Key Lab of Education Blockchain and Intelligent Technology, Ministry of Education, Guangxi Normal University, Guilin, 541004, China.
Guangxi Key Lab of Multi-Source Information Mining and Security, Guangxi Normal University, Guilin, 541004, China.
Sci Data. 2024 Nov 27;11(1):1291. doi: 10.1038/s41597-024-04130-1.

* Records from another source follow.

(* ===== verification/Relocate.v ===== *)
(** Moving the root page tables of a PAE guest below 4 GB.

    Models the block of [xc_domain_restore] (tools/libxc/xc_domain_restore.c)
    for three-level guests without extended CR3s, and [xc_make_page_below_4G]
    (tools/libxc/xc_private.c).  The first pass gives every third-level table
    above 4 GB a frame below it and copies its four entries; the second pass
    converts the first-level tables, which name the frames just moved, in
    batches of mapped pages. *)

From S2P Require Import Prelude PageTable Stream Apply.

Module Relocate.
Import PageTable Stream Apply.

Definition LIMIT : Z := 0xfffff.

(** The reservation calls answer whether the old frame was given back, and
    which frame, with what contents, was granted.  0 is failure. *)
Definition xc_make_page_below_4G (decreased : bool) (increased : option (Z * list Z)) : Z * list Z :=
  if negb decreased then (0, []) else match increased with None => (0, []) | Some (new_mfn, page) => (new_mfn, page) end.

Definition type_is (t : Z) (ltab : Z) : bool := (t .& XEN_DOMCTL_PFINFO_LTABTYPE_MASK) =? ltab.

Section Relocate.
Context (guest_width p2m_size pt_levels : Z) (pae_extended_cr3 : bool).
(** The answers to the k-th call of [xc_make_page_below_4G]; whether an update
    of the machine-to-physical table is accepted; whether a list of frames can
    be mapped; whether the updates can be flushed. *)
Context (answer : nat -> bool * option (Z * list Z)) (mmu_ok : Z -> Z -> bool).
Context {A : Type} (populate : A -> list Z -> option (list Z) * A).
Context (map_pages : list Z -> bool) (flush_ok : bool).

Definition type_of (d : rdom) (i : Z) : Z := pfn_type d !!! Z.to_nat i.
Definition page_at (d : rdom) (mfn : Z) : list Z := default [] (mem d !! mfn).

Definition is_high (d : rdom) (i : Z) : bool :=
  type_is (type_of d i) XEN_DOMCTL_PFINFO_L3TAB && (p2m_get (rp2m d) i >? LIMIT).

(** The body of the first loop for a table that has to move; [k] counts the
    calls.  The old frame leaves the domain. *)
Definition move_table (i : Z) (k : nat) (d : rdom) : option rdom :=
  let old := p2m_get (rp2m d) i in
  let l3ptes := take 32 (page_at d old) in
  let '(new_mfn, page) := xc_make_page_below_4G (answer k).1 (answer k).2 in
  if new_mfn =? 0 then None
  else if negb (mmu_ok new_mfn i) then None
  else Some (RDom (p2m_set (rp2m d) i new_mfn) (nr_pfns d) (pfn_type d)
               (<[new_mfn := write_at page 0 l3ptes]> (delete old (mem d))) (mmu d ++ [(new_mfn, i)])).

Fixpoint first_pass (n : nat) (i : Z) (k : nat) (d : rdom) : option rdom :=
  match n with
  | O => Some d
  | S n => if is_high d i then d ← move_table i k d; first_pass n (i + 1) (S k) d else first_pass n (i + 1) k d
  end.

(** [uncanonicalize_pagetable] on the pages of a mapped region. *)
Fixpoint uncanon_region (frames : list Z) (d : rdom) (a : A) : option (rdom * A) :=
  match frames with
  | [] => Some (d, a)
  | f :: frames =>
      let '(ok, page, st, a) := uncanonicalize_pagetable guest_width p2m_size populate pt_levels a (rp2m d) (page_at d f) in
      let d := RDom st (nr_pfns d) (pfn_type d) (<[f := page]> (mem d)) (mmu d) in
      if ok then uncanon_region frames d a else None
  end.

(** The second loop; [region] is [region_mfn] up to [j]. *)
Fixpoint second_pass (n : nat) (i : Z) (region : list Z) (d : rdom) (a : A) : option (rdom * A) :=
  match n with
  | O => Some (d, a)
  | S n =>
      let region := if type_is (type_of d i) XEN_DOMCTL_PFINFO_L1TAB then region ++ [p2m_get (rp2m d) i] else region in
      if (i =? p2m_size - 1) || (Z.of_nat (length region) =? Z.of_nat MAX_BATCH_SIZE) then
        if negb (map_pages region) then None
        else '(d, a) ← uncanon_region region d a; second_pass n (i + 1) [] d a
      else second_pass n (i + 1) region d a
  end.

(** The whole block. *)
Definition pae_fixup (d : rdom) (a : A) : option (rdom * A) :=
  if (pt_levels =? 3) && negb pae_extended_cr3 then
    d ← first_pass (Z.to_nat p2m_size) 0 0 d;
    r ← second_pass (Z.to_nat p2m_size) 0 [] d a;
    if negb flush_ok then None else Some r
  else Some (d, a).

(** ** The first pass *)

Definition l3_at (d : rdom) (j : Z) : Prop := type_is (type_of d j) XEN_DOMCTL_PFINFO_L3TAB = true.

(** The tables of the guest: every third-level table has a frame, and no
    frame serves two pages. *)
Record tables_ok (d : rdom) : Prop := {
  to_size : Z.of_nat (length (p2m (rp2m d))) = p2m_size;
  to_l3 : forall j, 0 <= j < p2m_size -> l3_at d j ->
    p2m_get (rp2m d) j <> INVALID_P2M_ENTRY /\ length (page_at d (p2m_get (rp2m d) j)) = page_bytes;
  to_inj : forall j j', 0 <= j < p2m_size -> 0 <= j' < p2m_size -> p2m_get (rp2m d) j <> INVALID_P2M_ENTRY ->
    p2m_get (rp2m d) j = p2m_get (rp2m d) j' -> j = j'
}.

(** The frames granted from the k-th call on: below the limit, whole pages,
    and not in use. *)
Definition granted (k : nat) (m : Z) (page : list Z) : Prop := (answer k).2 = Some (m, page).
Record grants_ok (k : nat) (d : rdom) : Prop := {
  gr_low : forall k' m page, (k <= k')%nat -> granted k' m page -> 0 < m <= LIMIT /\ length page = page_bytes;
  gr_fresh : forall k' m page j, (k <= k')%nat -> granted k' m page -> 0 <= j < p2m_size -> p2m_get (rp2m d) j <> m;
  gr_distinct : forall k1 k2 m1 m2 p1 p2, (k <= k1)%nat -> (k1 < k2)%nat -> granted k1 m1 p1 -> granted k2 m2 p2 -> m1 <> m2
}.
(* ===== verification/HvmHandler.v ===== *)
(** Handlers of emulated devices, and the contract they meet.

    The devices of an HVM guest save one record for the domain, or one for
    every virtual CPU, with [hvm_save_entry], and load it by reading a structure
    with [hvm_load_entry] and looking at it afterwards.  This file shows once
    that handlers of these two shapes satisfy [HvmContext.DeviceLaws]; the
    files of the devices show that their handlers have such a shape.
    [Component] is how a device finds its part of the state of a domain. *)

From S2P Require Import Prelude HvmContext.

Module HvmHandler.
Import HvmContext.

(** The part [T] of a larger state. *)
Class Component (S T : Type) := {
  sget : S -> T;
  sput : T -> S -> S;
  sget_sput t s : sget (sput t s) = t;
  sput_sput t u s : sput t (sput u s) = sput t s;
  sput_sget s : sput (sget s) s = s
}.

(** Two parts that do not overlap. *)
Class Disjoint (S T U : Type) `{Component S T, Component S U} := {
  sget_sput_ne (t : T) s : sget (T:=U) (sput t s) = sget s
}.

Definition dget {S T} `{Component S T} (d : hdom S) : T := sget (dev d).
Definition dput {S T} `{Component S T} (t : T) (d : hdom S) : hdom S := set_dev d (sput t (dev d)).

Lemma dget_dput {S T} `{Component S T} (t : T) (d : hdom S) : dget (dput t d) = t.
Proof. unfold dget, dput. apply sget_sput. Qed.

Lemma dget_dput_ne {S T U} `{Disjoint S T U} (t : T) (d : hdom S) : dget (T:=U) (dput t d) = dget d.
Proof. unfold dget, dput. apply sget_sput_ne. Qed.

Lemma dput_dget {S T} `{Component S T} (d : hdom S) : dput (dget d) d = d.
Proof. unfold dput, dget. rewrite sput_sget. by destruct d. Qed.

Lemma dput_vdown {S T} `{Component S T} (t : T) (d : hdom S) : vdown (dput t d) = vdown d.
Proof. done. Qed.

(** The size that [HVM_REGISTER_SAVE_RESTORE] registers for [num] records. *)
Definition reg_size (num : Z) (t : htype) : Z := num * (t_len t + sizeof_desc).

(** Types whose lengths make sense. *)
Definition htype_ok (t : htype) : Prop :=
  0 <= t_code t < 2 ^ 16 /\ 0 <= t_len t < 2 ^ 32 /\ (forall clen f, t_compat t = Some (clen, f) -> 0 <= clen).

Lemma le_bytes_mod n z : le_bytes n (z mod 256 ^ Z.of_nat n) = le_bytes n z.
Proof.
  rewrite <- le_val_bytes. pose proof (le_bytes_val (le_bytes n z) (le_bytes_bytes n z)) as H. by rewrite le_bytes_length in H.
Qed.

(** The instance of a record has sixteen bits. *)
Lemma rec_bytes_inst c i data : rec_bytes (HRec c (i mod 2 ^ 16) data) = rec_bytes (HRec c i data).
Proof. unfold rec_bytes, hvm_save_descriptor. cbn [r_code r_inst r_data]. change (2 ^ 16) with (256 ^ Z.of_nat 2). by rewrite le_bytes_mod. Qed.

Lemma recs_bytes_cons r rs : recs_bytes (r :: rs) = rec_bytes r ++ recs_bytes rs.
Proof. done. Qed.

(** ** A sequence of records, saved one after the other *)

(** [for] loops that stop at the first record that does not fit: [fail] is what
    the handler makes of the error. *)
Fixpoint save_each (t : htype) (fail : Z -> Z) (items : list (Z * list Z)) (h : hctx) : Z * hctx :=
  match items with
  | [] => (0, h)
  | (inst, data) :: items =>
      let '(r, h) := hvm_save_entry t inst h data in
      if negb (r =? 0) then (fail r, h) else save_each t fail items h
  end.

Definition item_recs (t : htype) (items : list (Z * list Z)) : list hrec :=
  map (fun '(inst, data) => HRec (t_code t) (inst mod 2 ^ 16) data) items.

Lemma item_recs_length t items :
  Forall (fun i => Z.of_nat (length i.2) = t_len t) items ->
  Z.of_nat (length (recs_bytes (item_recs t items))) = Z.of_nat (length items) * (t_len t + sizeof_desc).
Proof.
  unfold sizeof_desc. induction 1 as [|[i data] items Hi _ IH]; [done|]. cbn [item_recs map length] in *.
  rewrite recs_bytes_cons, length_app, rec_bytes_length. cbn [r_data]. cbn in Hi. fold (item_recs t items). lia.
Qed.

Lemma item_recs_ok t items :
  htype_ok t -> Forall (fun i => Z.of_nat (length i.2) = t_len t) items ->
  Forall (fun r => r_code r = t_code t /\ rec_ok r) (item_recs t items).
Proof.
  intros (Hc & Hl & _). induction 1 as [|[i data] items Hi _ IH]; [constructor|]. cbn [item_recs map]. constructor; [|done].
  cbn in Hi. pose proof (Z.mod_pos_bound i (2 ^ 16) ltac:(lia)). unfold rec_ok, rec_len. cbn [r_code r_inst r_data]. split; lia.
Qed.

Lemma save_each_ok t fail items : forall h,
  Forall (fun i => Z.of_nat (length i.2) = t_len t) items -> hok h -> fits h (length (recs_bytes (item_recs t items))) ->
  save_each t fail items h = (0, put h (recs_bytes (item_recs t items))).
Proof.
  induction items as [|[i data] items IH]; intros h Hi Hh Hf; cbn [save_each item_recs map] in *.
  - unfold recs_bytes. cbn. by rewrite put_nil.
  - inversion_clear Hi as [|? ? Hd Hi']. cbn in Hd. fold (item_recs t items) in *.
    rewrite recs_bytes_cons, rec_bytes_inst in *. rewrite length_app in Hf.
    rewrite save_entry_ok; [|done|done|eapply fits_le; [exact Hf|rewrite rec_bytes_length; cbn; lia]]. cbn [Z.eqb negb].
    rewrite IH, put_put; try done.
    + eapply fits_le; [exact Hf|rewrite length_app; lia].
    + apply put_ok; [done|]. eapply fits_le; [exact Hf|lia].
    + by apply put_fits.
Qed.

(** ** One structure of the domain *)

Section Shapes.
Context {S : Type}.
Implicit Types d : hdom S.

(** A handler that reads a structure into a block [init] and hands it to
    [post], which returns the result of the handler. *)
Definition load_one (t : htype) (strict : bool) (init : list Z) (post : list Z -> hdom S -> Z * hdom S) (d : hdom S) (h : hctx)
  : run (Z * hctx * hdom S) :=
  '(r, h, data) ← _hvm_load_entry t h init strict;
  if negb (r =? 0) then Ret (- EINVAL, h, d) else let '(rc, d) := post data d in Ret (rc, h, d).

Lemma load_one_ok t strict init post d h r :
  hok h -> next h (rec_bytes r) -> rec_ok r -> r_code r = t_code t -> rec_len r = t_len t -> Z.of_nat (length init) = t_len t ->
  load_one t strict init post d h =
    Ret ((post (r_data r) d).1, advance h (length (rec_bytes r)), (post (r_data r) d).2).
Proof.
  intros Hh Hn Hr Hc Hl Hi. unfold load_one. unfold rec_len in *. rewrite (load_entry_ok t r) by (done || unfold rec_len; lia).
  cbn [mbind run_bind Z.eqb negb]. by destruct (post (r_data r) d).
Qed.

Lemma load_one_total t strict init post d h :
  htype_ok t -> hok h -> Forall is_byte (hdata h) ->
  exists r h' d', load_one t strict init post d h = Ret (r, h', d') /\ (r = 0 -> consumed h h').
Proof.
  intros (Hc & Hl & Ht) Hh Hb. unfold load_one.
  destruct (load_entry_total t h init strict Hh Hb ltac:(lia) Ht) as (r & h' & data & -> & Hcon). cbn [mbind run_bind].
  destruct (Z.eqb_spec r 0) as [Er|]; cbn [negb].
  - destruct (post data d) as [rc d'] eqn:Ep. do 3 eexists. split; [reflexivity|]. auto.
  - do 3 eexists. split; [reflexivity|]. unfold EINVAL. lia.
Qed.

(** ** Devices with one kind of record *)

(** [items] are the records that the handler saves, with their instances;
    [pre] is what loading does with the instance before it reads the record,
    [post] what it does with the contents. *)
Record shape := Shape {
  sh_type : htype; sh_strict : bool; sh_num : Z; sh_kind : skind; sh_fail : Z -> Z;
  sh_items : hdom S -> list (Z * list Z);
  sh_after : hdom S -> hdom S;
  sh_pre : Z -> hdom S -> Z * hdom S;
  sh_init : Z -> hdom S -> list Z;
  sh_post : Z -> list Z -> hdom S -> Z * hdom S
}.

Definition shape_save (p : shape) (d : hdom S) (h : hctx) : run (Z * hctx * hdom S) :=
  let '(r, h) := save_each (sh_type p) (sh_fail p) (sh_items p d) h in Ret (r, h, sh_after p d).

Definition shape_load (p : shape) (d : hdom S) (h : hctx) : run (Z * hctx * hdom S) :=
  let inst := hvm_load_instance h in
  let '(rc, d) := sh_pre p inst d in
  if negb (rc =? 0) then Ret (rc, h, d)
  else load_one (sh_type p) (sh_strict p) (sh_init p inst d) (sh_post p inst) d h.

(** The handler of a device has the shape [p]. *)
Record has_shape (H : handler S) (p : shape) : Prop := {
  hs_save d h : h_save H d h = shape_save p d h;
  hs_load d h : h_load H d h = shape_load p d h;
  hs_size : h_size H = reg_size (sh_num p) (sh_type p);
  hs_kind : h_kind H = sh_kind p
}.

Definition shape_device (H : handler S) (p : shape) : device S :=
  Device H (fun d => item_recs (sh_type p) (sh_items p d)) (sh_after p)
    (fun r d => rec_len r = t_len (sh_type p) /\ (sh_pre p (r_inst r) d).1 = 0 /\
                (sh_post p (r_inst r) (r_data r) (sh_pre p (r_inst r) d).2).1 = 0)
    (fun r d => (sh_post p (r_inst r) (r_data r) (sh_pre p (r_inst r) d).2).2).

(** What makes such a device a good one. *)
Record shape_ok (p : shape) : Prop := {
  so_type : htype_ok (sh_type p);
  so_items d : Forall (fun i => Z.of_nat (length i.2) = t_len (sh_type p)) (sh_items p d);
  so_num d : Z.of_nat (length (sh_items p d)) <=
    match sh_kind p with HVMSR_PER_DOM => sh_num p | HVMSR_PER_VCPU => Z.of_nat (length (vcpu_ids d)) * sh_num p end;
  so_after d : vdown (sh_after p d) = vdown d;
  so_init i d : Z.of_nat (length (sh_init p i d)) = t_len (sh_type p)
}.

Lemma shape_laws H p : shape_ok p -> has_shape H p -> DeviceLaws (Z.to_nat (t_code (sh_type p))) (shape_device H p).
Proof.
  intros [Ht Hit Hn Ha Hin] [Hsv Hld Hsz Hk]. pose proof Ht as (Hc & Hl & _). split; cbn [shape_device dv_handler dv_records dv_after dv_accepts dv_apply].
  - intros d. rewrite Z2Nat.id by lia. by apply item_recs_ok.
  - intros d. rewrite item_recs_length by done. specialize (Hn d). unfold slot_size. rewrite Hk, Hsz.
    unfold reg_size, sizeof_desc. destruct (sh_kind p); case_decide; try done; nia.
  - intros d h Hh Hf. rewrite Hsv. unfold shape_save. by rewrite save_each_ok.
  - done.
  - intros d h r Hh Hnx Hco Hr (Hlen & Hpre & Hpost). rewrite Hld. unfold shape_load.
    destruct (next_descriptor h r Hh Hnx Hr) as (_ & Ei & _). unfold hvm_load_instance. rewrite Ei.
    destruct (sh_pre p (r_inst r) d) as [rc d1]. cbn [fst snd] in *. subst rc. cbn [Z.eqb negb].
    rewrite (load_one_ok _ _ _ _ _ _ r) by (done || lia || apply Hin). by rewrite Hpost.
  - intros d h Hh Hb _. rewrite Hld. unfold shape_load.
    destruct (sh_pre p (hvm_load_instance h) d) as [rc d1]. destruct (Z.eqb_spec rc 0); cbn [negb].
    + by apply load_one_total.
    + do 3 eexists. split; [reflexivity|]. lia.
Qed.

(** ** Loops over the virtual CPUs *)

(** [vcpuid >= d->max_vcpus || d->vcpu[vcpuid] == NULL]. *)
Definition no_vcpu (d : hdom S) (vcpuid : Z) : bool :=
  (vcpuid >=? Z.of_nat (length (vdown d))) || negb (has_vcpu d vcpuid).

Lemma vcpu_ids_elem d i : i ∈ vcpu_ids d <-> is_Some (mjoin (vdown d !! i)).
Proof.
  unfold vcpu_ids. rewrite list_elem_of_filter, elem_of_seq. split; [tauto|]. intros H. split; [done|].
  destruct (vdown d !! i) eqn:E; [apply lookup_lt_Some in E; lia|]. by destruct H.
Qed.

Lemma no_vcpu_false d i : i ∈ vcpu_ids d -> no_vcpu d (Z.of_nat i) = false.
Proof.
  intros Hi%vcpu_ids_elem. unfold no_vcpu, has_vcpu. rewrite Nat2Z.id, bool_decide_eq_true_2 by done.
  destruct (vdown d !! i) eqn:E; [apply lookup_lt_Some in E|by destruct Hi]. rewrite orb_false_r. lia.
Qed.

Lemma vcpu_ids_NoDup d : NoDup (vcpu_ids d).
Proof. apply NoDup_filter, NoDup_seq. Qed.

End Shapes.
Arguments shape : clear implicits.

(** ** Records one after the other *)

Lemma accepted_app {S} (devs : list (option (device S))) a b d :
  accepted devs a d -> accepted devs b (apply_all devs a d) -> accepted devs (a ++ b) d.
Proof. revert d. induction a as [|r a IH]; intros d; cbn [accepted app]; [done|]. intros (Hr & Hd & Ha) Hb. split_and!; try done. by apply IH. Qed.

Lemma apply_all_app {S} (devs : list (option (device S))) a b d : apply_all devs (a ++ b) d = apply_all devs b (apply_all devs a d).
Proof. apply foldl_app. Qed.

End HvmHandler.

Oral diseases affect nearly 3.5 billion people, and medical resources are limited, which makes access to oral health services nontrivial. Imaging-based machine learning technology is one of the most promising technologies to improve oral medical services and reduce patient costs. The development of machine learning technology requires publicly accessible datasets. However, previous public dental datasets have several limitations: a small volume of computed tomography (CT) images, a lack of multimodal data, and a lack of complexity and diversity of data. These issues are detrimental to the development of the field of dentistry. Thus, to solve these problems, this paper introduces a new dental dataset that contains 169 patients, three commonly used dental image modalities, and images of various health conditions of the oral cavity. The proposed dataset has good potential to facilitate research on oral medical services, such as reconstructing the 3D structure of assisting clinicians in diagnosis and treatment, image translation, and image segmentation.
口腔疾病影响了近 35 亿人,而医疗资源有限,这使得获得口腔健康服务变得不那么容易。基于影像的机器学习技术是改善口腔医疗服务和降低患者成本的最有前途的技术之一。机器学习技术的发展需要可公开访问的数据集。然而,以前的公共牙科数据集存在几个限制:计算机断层扫描 (CT) 图像的数量较少,缺乏多模态数据,以及数据的复杂性和多样性不足。这些问题不利于牙科领域的发展。因此,为了解决这些问题,本文介绍了一个新的牙科数据集,其中包含 169 名患者、三种常用的牙科图像模态以及口腔各种健康状况的图像。该数据集具有很好的潜力,可以促进口腔医疗服务的研究,例如重建 3D 结构以辅助临床医生进行诊断和治疗、图像翻译和图像分割。